- Venue: Basketball Arena, North Greenwich Arena
- Dates: 30 August – 8 September 2012
- Competitors: 264 (12 men and 10 women teams)

Medalists
- 1st place, gold medalist(s):  / Canada (CAN) (men) Germany (GER) (women)
- 2nd place, silver medalist(s):  / Australia (AUS) (men) Australia (AUS) (women)
- 3rd place, bronze medalist(s):  / United States (USA) (men) Netherlands (NED) (women)

= Wheelchair basketball at the 2012 Summer Paralympics =

Wheelchair basketball at the 2012 Summer Paralympics was held from 30 August to 8 September. Competitions were held at the newly built Basketball Arena, which seated 10,000 spectators, and The O2 Arena (renamed "North Greenwich Arena" during the games due to sponsorship rules). Australia were the defending champions of the men's championship, while the United States were the defending champions of the women's championship.

== Competition format ==
In the men's tournament, twelve qualified nations were drawn into two groups, each consisting of six teams, where each team met the other teams once. The four highest placed teams in each group then advanced to a knock-out round to decide the medals and 4th to 8th places.
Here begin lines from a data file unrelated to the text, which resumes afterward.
Lemma flat_map_length_le {A B} (f : A -> list B) (l : list A) (c : nat) :
  (forall x, length (f x) <= c) -> length (flat_map f l) <= length l * c.
Proof.
  intros H. induction l as [|x l IH]; simpl; [lia|].
  rewrite length_app. specialize (H x). lia.
Qed.

(** X9.  The graph expander records one context node per fact; every
    fact it appends has passed validation, has confidence 0.9 and lists the
    identifiers of the nodes of its path, of which there are at least two,
    the last one being the recorded context node.  The graph skip buffer is
    the first 15 facts.  Only the first ten entities are expanded, so a graph
    store that honours the limit of 20 paths yields at most 200 facts, and no
    entity yields no fact. *)
Theorem graph_expander_node_facts (env : Env.t) (state : RetrievalState.t) :
  let state' := Nodes.graph_expander_node env state in
  let facts := RetrievalState.graph_facts state' in
  Forall2
    (fun fact final =>
       GraphFact.source_nodes fact
       = map Nodes.node_id_or_empty (GraphPath.nodes (GraphFact.path fact))
       /\ 2 <= length (GraphFact.source_nodes fact)
       /\ GraphFact.confidence fact = 0.9%Q
       /\ Env.validate_graph_fact env fact = true
       /\ List.last (map Some (GraphPath.nodes (GraphFact.path fact))) None
          = Some final)
    facts (RetrievalState.expanded_context state')
  /\ length facts = length (RetrievalState.expanded_context state')
  /\ RetrievalState.skip_graph state' = take 15 facts
  /\ ((forall id edges hops limit paths,
          Env.traverse_from_node env id edges hops limit = Some paths ->
          length paths <= limit) ->
      length facts <= 200)
  /\ (RetrievalState.extracted_entities state = [] -> facts = []).
Proof.
  intros state' facts.
  destruct (graph_expander_node_found env state) as (found & Hwf & Hfacts & Hctx & Hfound).
  fold state' in Hfacts, Hctx. fold facts in Hfacts.
  assert (H2 : Forall2
                 (fun fact final =>
                    GraphFact.source_nodes fact
                    = map Nodes.node_id_or_empty (GraphPath.nodes (GraphFact.path fact))
                    /\ 2 <= length (GraphFact.source_nodes fact)
                    /\ GraphFact.confidence fact = 0.9%Q
                    /\ Env.validate_graph_fact env fact = true
                    /\ List.last (map Some (GraphPath.nodes (GraphFact.path fact))) None
                       = Some final)
                 facts (RetrievalState.expanded_context state')).
  { rewrite Hfacts, Hctx. clear Hfacts Hctx Hfound.
    induction Hwf as [|x found Hx Hwf IH]; simpl; constructor; assumption. }
  split; [exact H2|]. split; [exact (Forall2_length _ _ _ H2)|].
  split; [reflexivity|]. split.
  - intros Hlimit. rewrite Hfacts, length_map, Hfound.
    etransitivity; [apply (flat_map_length_le _ _ 20)|].
    + intros entity. unfold Nodes.expand_entity.
      destruct (Env.get_node_by_id env _) as [[node|]|]; simpl; try lia.
      destruct (Env.traverse_from_node env _ _ _ _) as [paths|] eqn:Ht; simpl; [|lia].
      etransitivity; [apply facts_of_paths_length|]. exact (Hlimit _ _ _ _ _ Ht).
    + pose proof (firstn_le_length 10 (RetrievalState.extracted_entities state)). lia.
  - intros Hnil. rewrite Hfacts, Hfound, Hnil. reflexivity.
Qed.

Lemma evidence_block_ok (items : list FusedItem.t) :
  Forall (fun item => FusedItem.nodes item <> Some []) items ->
  forall i, exists text, Nodes.evidence_block i items = Ok text.
Proof.
  induction 1 as [|item items Hitem _ IH]; intros i; simpl; [eauto|].
  destruct (IH (S i)) as [tail ->]. unfold Nodes.evidence_source.
  destruct (FusedItem.nodes item) as [[|n ns]|]; [congruence| |]; cbn; eauto.
Qed.

Lemma evidence_block_raises (items : list FusedItem.t) (i : nat) (e : Exn) :
  Nodes.evidence_block i items = Raise e ->
  e = IndexError /\ exists item, In item items /\ FusedItem.nodes item = Some [].
Proof.
  revert i. induction items as [|item items IH]; intros i; simpl; [discriminate|].
  unfold Nodes.evidence_source.
  destruct (FusedItem.nodes item) as [[|n ns]|] eqn:Hn; cbn.
  - intros [= <-]. split; [reflexivity|]. exists item. now split; [left|].
  - destruct (Nodes.evidence_block (S i) items) as [tail|e'] eqn:Ht; cbn; [discriminate|].
    intros [= <-]. destruct (IH _ Ht) as (-> & item' & Hin & Hnil).
    split; [reflexivity|]. exists item'. split; [now right|exact Hnil].
  - destruct (Nodes.evidence_block (S i) items) as [tail|e'] eqn:Ht; cbn; [discriminate|].
    intros [= <-]. destruct (IH _ Ht) as (-> & item' & Hin & Hnil).
    split; [reflexivity|]. exists item'. split; [now right|exact Hnil].
Qed.

Lemma evidence_block_index_error (items : list FusedItem.t) (item : FusedItem.t) :
  In item items -> FusedItem.nodes item = Some [] ->
  forall i, Nodes.evidence_block i items = Raise IndexError.
Proof.
  intros Hin Hnil. induction items as [|x items IH]; intros i; [destruct Hin|].
  simpl. unfold Nodes.evidence_source. destruct Hin as [Heq|Hin].
  - subst x. rewrite Hnil. reflexivity.
  - rewrite (IH Hin (S i)).
    destruct (FusedItem.nodes x) as [[|n ns]|]; reflexivity.
Qed.

Lemma fused_item_source (env : Env.t) (sv : list VectorSearchResult.t)
    (sg : list GraphFact.t) (sr : list VectorSearchResult.t) (item : FusedItem.t) :
  In item (Nodes.skip_fusion env sv sg sr) ->
  (exists x, In x sv /\ item = Nodes.fused_of_vector x)
  \/ (exists f, In f sg /\ item = Nodes.fused_of_graph f)
  \/ (exists x, In x sr /\ item = Nodes.fused_of_rerank x
                /\ ~ In (Spec.passage_hash env x) (map (Spec.passage_hash env) sv)).
Proof.
  unfold Nodes.skip_fusion. intros H. apply In_take in H.
  apply (Permutation_in _ (sort_desc_perm _ _)) in H.
  apply fused_entry_origin in H
    as [(x & Hx & ->)|[(_ & f & Hf & ->)|(Hnv & _ & x & Hx & ->)]].
  - left. exists x. split; [|reflexivity]. now apply find_some in Hx.
  - right. left. exists f. split; [|reflexivity]. now apply find_some in Hf.
  - right. right. exists x. split; [now apply find_some in Hx|]. split; [reflexivity|].
    exact Hnv.
Qed.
The fifth-placed teams met each other over the 9th and 10th places, and the sixth-placed teams met each other over the 11th and 12th places.

In the women's tournament, ten qualified nations were drawn into two groups, each consisting of five teams, where each team met the other teams once. The four highest placed teams in each group then advanced to a knock-out round to decide the medals and 4th to 8th places. The fifth-placed teams met each other over the 9th and 10th places.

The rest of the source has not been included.